Work instructions: Where the records below show a line containing "drop (Z.to_nat (norm_index", start copying; end with the line containing "assert (Hfront : forall", and copy it too.

[Stored items]

Lemma cpylen_spec s l t len :
  repr s l -> 0 <= len <= zlen t -> bytes_ok t -> len < 2 ^ 62 ->
  exists s', sdscpylen junk s t len = Some s' /\ repr s' (take (Z.to_nat len) t).
Proof.
  intros Hr Hlen Ht Hn. unfold sdscpylen. pose proof (zlen_nonneg l). rewrite (r_len _ _ Hr).
  assert (exists s1, (if sdsalloc s <? len then sdsMakeRoomFor junk s (u64 (len - zlen l)) else Some s) = Some s1 /\
    repr s1 l /\ len <= sdsalloc s1) as (s1 & -> & Hr1 & Hroom).
  { pose proof (r_alloc _ _ Hr). destruct (Z.ltb_spec (sdsalloc s) len); [|by exists s].
    rewrite wrapu_small by lia. destruct (makeroom_spec s l (len - zlen l) Hr ltac:(lia) ltac:(lia)) as (s1 & E & Hr1 & ?).
    exists s1. split; [done|]. split; [done|lia]. }
  cbn [mbind option_bind]. destruct (split_at t len Hlen) as (src & t2 & -> & Hsrc & _).
  rewrite load_prefix by done. cbn [mbind option_bind].
  destruct (r_buf _ _ Hr1) as (rest & Eb & Hal). pose proof (r_bytes _ _ Hr1) as Hok.
  destruct (split_at (buf s1) len) as (h & r & Er & Hh & Hrl); [rewrite Eb, zlen_app, zlen_cons; lia|].
  rewrite Eb, zlen_app, zlen_cons in Hrl. destruct (zlen_pos_cons r ltac:(lia)) as (x & r' & ->). rewrite zlen_cons in Hrl.
  assert (bytes_ok src /\ bytes_ok r') as (Hsok & Hrok).
  { rewrite Er in Hok. apply Forall_app in Ht as [? _]. apply Forall_app in Hok as [_ [_ ?]%Forall_cons]. auto. }
  rewrite Er, store_head by lia. cbn [mbind option_bind]. rewrite store1_app by lia. cbn [mbind option_bind].
  eexists. split; [done|]. replace (Z.to_nat len) with (length src) by (unfold zlen in Hsrc; lia).
  rewrite take_app_length. rewrite <- Hsrc. apply (repr_write s1 l); [done|done|done|lia|].
  rewrite Eb, !zlen_app, zlen_cons. lia.
Qed.

Lemma dup_spec s l : repr s l -> zlen l < 2 ^ 63 -> exists s', sdsdup junk s = Some s' /\ repr s' l.
Proof.
  intros Hr Hn. unfold sdsdup. destruct (r_buf _ _ Hr) as (rest & Eb & _). pose proof (zlen_nonneg l). pose proof (zlen_nonneg rest).
  destruct (newlen_spec (Init (buf s)) (sdslen s)) as (s' & l' & E & Hr' & Hl & c & Ec).
  - rewrite (r_len _ _ Hr). lia.
  - intros bs [= <-]. rewrite (r_len _ _ Hr), Eb, zlen_app, zlen_cons, <- Eb. split; [lia|apply Hr].
  - exists s'. split; [done|]. rewrite Eb in Ec. rewrite (r_len _ _ Hr) in Hl.
    apply app_inj_1 in Ec as [-> _]; [done|]. unfold zlen in Hl. lia.
Qed.

(** *** Substrings *)
Definition norm_index (n i : Z) : Z := if i <? 0 then Z.max 0 (n + i) else i.

(** The inclusive interval [start, e]; negative indexes count from the end. *)
Definition spec_range (l : list Z) (start e : Z) : list Z :=
  let n := zlen l in
  drop (Z.to_nat (norm_index n start)) (take (Z.to_nat (norm_index n e + 1)) l).

(** Moving a substring to the front of the buffer. *)
Lemma move_front s l pre mid post (moved : bool) :
  repr s l -> l = pre ++ mid ++ post -> (moved = true \/ pre = [] \/ mid = []) ->
  exists s', (b ← (if moved then memmove (buf s) 0 (zlen pre) (zlen mid) else Some (buf s));
              b ← store b (zlen mid) [0];
              Some (sdssetlen (set_buf s b) (zlen mid))) = Some s' /\ repr s' mid.
Proof.
  intros Hr El Hm. destruct (r_buf _ _ Hr) as (rest & Eb & Hal). pose proof (r_bytes _ _ Hr) as Hok.
  assert (Hb1 : exists b1 : list Z, (if moved then memmove (buf s) 0 (zlen pre) (zlen mid) else Some (buf s)) = Some b1 /\
    exists x t, b1 = mid ++ x :: t /\ zlen b1 = zlen (buf s) /\ bytes_ok t).
  { assert (Hkeep : exists x t, post ++ 0 :: rest = x :: t) by (destruct post; eauto).
    destruct Hkeep as (x & t & Ext).
    assert (Hfront : forall b1 u, b1 = mid ++ u -> zlen b1 = zlen (buf s) -> bytes_ok u ->
      exists x t, b1 = mid ++ x :: t /\ zlen b1 = zlen (buf s) /\ bytes_ok t).
    { intros b1 u -> Hz Hu. destruct (zlen_pos_cons u) as (y & u' & ->).
      - rewrite Eb, El, !zlen_app, zlen_cons in Hz. pose proof (zlen_nonneg pre). pose proof (zlen_nonneg post).
        pose proof (zlen_nonneg rest). lia.
      - apply Forall_cons in Hu as [_ Hu]. eauto. }
    assert (Ebuf : buf s = pre ++ mid ++ x :: t) by (rewrite Eb, El, <- !app_assoc, Ext; done).
    rewrite Ebuf in Hok. apply Forall_app in Hok as [Hpre [Hmid [Hx Ht]%Forall_cons]%Forall_app].
    destruct moved.
    - destruct (split_at (pre ++ mid) (zlen mid)) as (a & c & Ea & Hla & Hlc).
      { rewrite zlen_app. pose proof (zlen_nonneg pre). pose proof (zlen_nonneg mid). lia. }
      exists (mid ++ c ++ x :: t). split.
      { eapply memmove_app; [exact Ebuf|done|done|]. rewrite Ebuf, app_assoc, Ea, <- app_assoc. by apply store_head. }
      apply (Hfront _ (c ++ x :: t)); [done| |].
      + rewrite Ebuf, (app_assoc pre), Ea, !zlen_app. lia.
      + apply Forall_app. split; [|by apply Forall_cons]. assert (Hp : bytes_ok (pre ++ mid)) by (by apply Forall_app).
        rewrite Ea in Hp. apply Forall_app in Hp as [_ ?]. done.
    - exists (buf s). split; [done|]. destruct Hm as [|[->| ->]]; [done| |].
      + apply (Hfront _ (x :: t)); [by rewrite Ebuf|done|by apply Forall_cons].
      + apply (Hfront _ (pre ++ x :: t)); [by rewrite Ebuf|done|]. apply Forall_app. split; [done|by apply Forall_cons]. }
  destruct Hb1 as (b1 & -> & x & t & -> & Hz & Ht). cbn [mbind option_bind]. rewrite store1_app by done.
  cbn [mbind option_bind]. eexists. split; [done|]. rewrite zlen_app, zlen_cons in Hz.
  assert (Hmid : bytes_ok mid).
  { rewrite Eb in Hok. apply bytes_mid in Hok as [Hok _]. rewrite El in Hok.
    apply Forall_app in Hok as [_ [? _]%Forall_app]. done. }
  apply (repr_write s l); [done|done|done| |lia].
  pose proof (r_alloc _ _ Hr) as [Ha _]. rewrite El, !zlen_app in Ha.
  pose proof (zlen_nonneg pre). pose proof (zlen_nonneg post). lia.
Qed.

Lemma slice_split (l : list Z) i n :
  0 <= i -> 0 <= n -> i + n <= zlen l ->
  exists pre mid post, l = pre ++ mid ++ post /\ zlen pre = i /\ zlen mid = n /\
    drop (Z.to_nat i) (take (Z.to_nat (i + n)) l) = mid.
Proof.
  intros Hi Hn Hl. destruct (split_at l i ltac:(lia)) as (pre & r & -> & Hp & Hr).
  destruct (split_at r n ltac:(lia)) as (mid & post & -> & Hm & _). exists pre, mid, post.
  split; [done|]. split; [done|]. split; [done|]. unfold zlen in *.
  replace (Z.to_nat (i + n)) with (length (pre ++ mid)) by (rewrite length_app; lia).
  rewrite app_assoc, take_app_length. replace (Z.to_nat i) with (length pre) by lia. apply drop_app_length.
Qed.

Lemma range_spec s l start e :
  repr s l -> in_s 64 start -> in_s 64 e -> zlen l < 2 ^ 63 ->
  exists s', sdsrange s start e = Some s' /\ repr s' (spec_range l start e).
Proof.
  unfold in_s. intros Hr Hs He Hn. unfold sdsrange. rewrite (r_len _ _ Hr). pose proof (zlen_nonneg l). cbv zeta.
  assert (Enorm : forall i, - 2 ^ (64 - 1) <= i < 2 ^ (64 - 1) ->
    (if i <? 0 then if s64 (zlen l + i) <? 0 then 0 else s64 (zlen l + i) else i) = norm_index (zlen l) i).
  { intros i Hi. unfold norm_index. destruct (Z.ltb_spec i 0); [|done].
    rewrite wraps_small by (unfold in_s; lia). destruct (Z.ltb_spec (zlen l + i) 0); lia. }
  rewrite (wraps_small 64 (zlen l)), (wraps_small 64 (zlen l - 1)) by (unfold in_s; lia).
  destruct (Z.eqb_spec (zlen l) 0) as [Hz|Hz].
  { exists s. split; [done|]. apply zlen_zero in Hz as ->. unfold spec_range.
    rewrite take_nil, drop_nil. done. }
  rewrite !Enorm by lia. unfold spec_range.
  assert (Hst : 0 <= norm_index (zlen l) start < 2 ^ 63) by (unfold norm_index; destruct (Z.ltb_spec start 0); lia).
  assert (Hen : 0 <= norm_index (zlen l) e < 2 ^ 63) by (unfold norm_index; destruct (Z.ltb_spec e 0); lia).
  set (st := norm_index (zlen l) start) in *. set (en := norm_index (zlen l) e) in *. clearbody st en.
  assert (Hempty : forall st', (0 <= st' < zlen l \/ st' = st) -> drop (Z.to_nat st) (take (Z.to_nat (en + 1)) l) = [] ->
    exists s', (b ← (if negb (st' =? 0) && negb (0 =? 0) then memmove (buf s) 0 st' 0 else Some (buf s));
      b ← store b 0 [0]; Some (sdssetlen (set_buf s b) 0)) = Some s' /\
      repr s' (drop (Z.to_nat st) (take (Z.to_nat (en + 1)) l))).
  { intros st' _ ->. rewrite andb_false_r. apply (move_front s l [] [] l false Hr); auto. }
  rewrite !Z.gtb_ltb, !Z.geb_leb.
  destruct (Z.ltb_spec en st) as [Hlt|Hge].
  { simpl. apply (Hempty 0); [lia|]. apply drop_ge. rewrite length_take. lia. }
  rewrite (wrapu_small 64 (en - st + 1)) by lia. rewrite (proj2 (Z.eqb_neq (en - st + 1) 0)) by lia. cbn [negb].
  destruct (Z.leb_spec (zlen l) st) as [Hout|Hin].
  { apply (Hempty st); [lia|]. apply drop_ge. rewrite length_take. unfold zlen in *. lia. }
  assert (Hgo : forall n, n = Z.min en (zlen l - 1) - st + 1 ->
    exists s', (b ← (if negb (st =? 0) && negb (n =? 0) then memmove (buf s) 0 st n else Some (buf s));
      b ← store b n [0]; Some (sdssetlen (set_buf s b) n)) = Some s' /\
      repr s' (drop (Z.to_nat st) (take (Z.to_nat (en + 1)) l))).
  { intros n ->. set (n := Z.min en (zlen l - 1) - st + 1).
    destruct (slice_split l st n) as (pre & mid & post & El & Hp & Hm & Ed); [lia|unfold n; lia|unfold n; lia|].
    assert (Et : take (Z.to_nat (en + 1)) l = take (Z.to_nat (st + n)) l).
    { unfold n. destruct (Z.le_gt_cases en (zlen l - 1)); [f_equal; lia|].
      rewrite !take_ge by (unfold zlen in *; lia). done. }
    rewrite Et, Ed, <- Hp, <- Hm. apply (move_front s l pre mid post _ Hr El).
    destruct (Z.eqb_spec (zlen pre) 0) as [E|E]; [right; left; by apply zlen_zero|].
    destruct (Z.eqb_spec (zlen mid) 0); [unfold n in *; lia|by left]. }
  destruct (Z.leb_spec (zlen l) en) as [Hclip|Hok2].
  - rewrite (proj2 (Z.ltb_ge (zlen l - 1) st)) by lia. rewrite wrapu_small by lia. apply Hgo. lia.
  - apply Hgo. lia.
Qed.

Solution:
  drop (Z.to_nat (norm_index n start)) (take (Z.to_nat (norm_index n e + 1)) l).

(** Moving a substring to the front of the buffer. *)
Lemma move_front s l pre mid post (moved : bool) :
  repr s l -> l = pre ++ mid ++ post -> (moved = true \/ pre = [] \/ mid = []) ->
  exists s', (b ← (if moved then memmove (buf s) 0 (zlen pre) (zlen mid) else Some (buf s));
              b ← store b (zlen mid) [0];
              Some (sdssetlen (set_buf s b) (zlen mid))) = Some s' /\ repr s' mid.
Proof.
  intros Hr El Hm. destruct (r_buf _ _ Hr) as (rest & Eb & Hal). pose proof (r_bytes _ _ Hr) as Hok.
  assert (Hb1 : exists b1 : list Z, (if moved then memmove (buf s) 0 (zlen pre) (zlen mid) else Some (buf s)) = Some b1 /\
    exists x t, b1 = mid ++ x :: t /\ zlen b1 = zlen (buf s) /\ bytes_ok t).
  { assert (Hkeep : exists x t, post ++ 0 :: rest = x :: t) by (destruct post; eauto).
    destruct Hkeep as (x & t & Ext).
    assert (Hfront : forall b1 u, b1 = mid ++ u -> zlen b1 = zlen (buf s) -> bytes_ok u ->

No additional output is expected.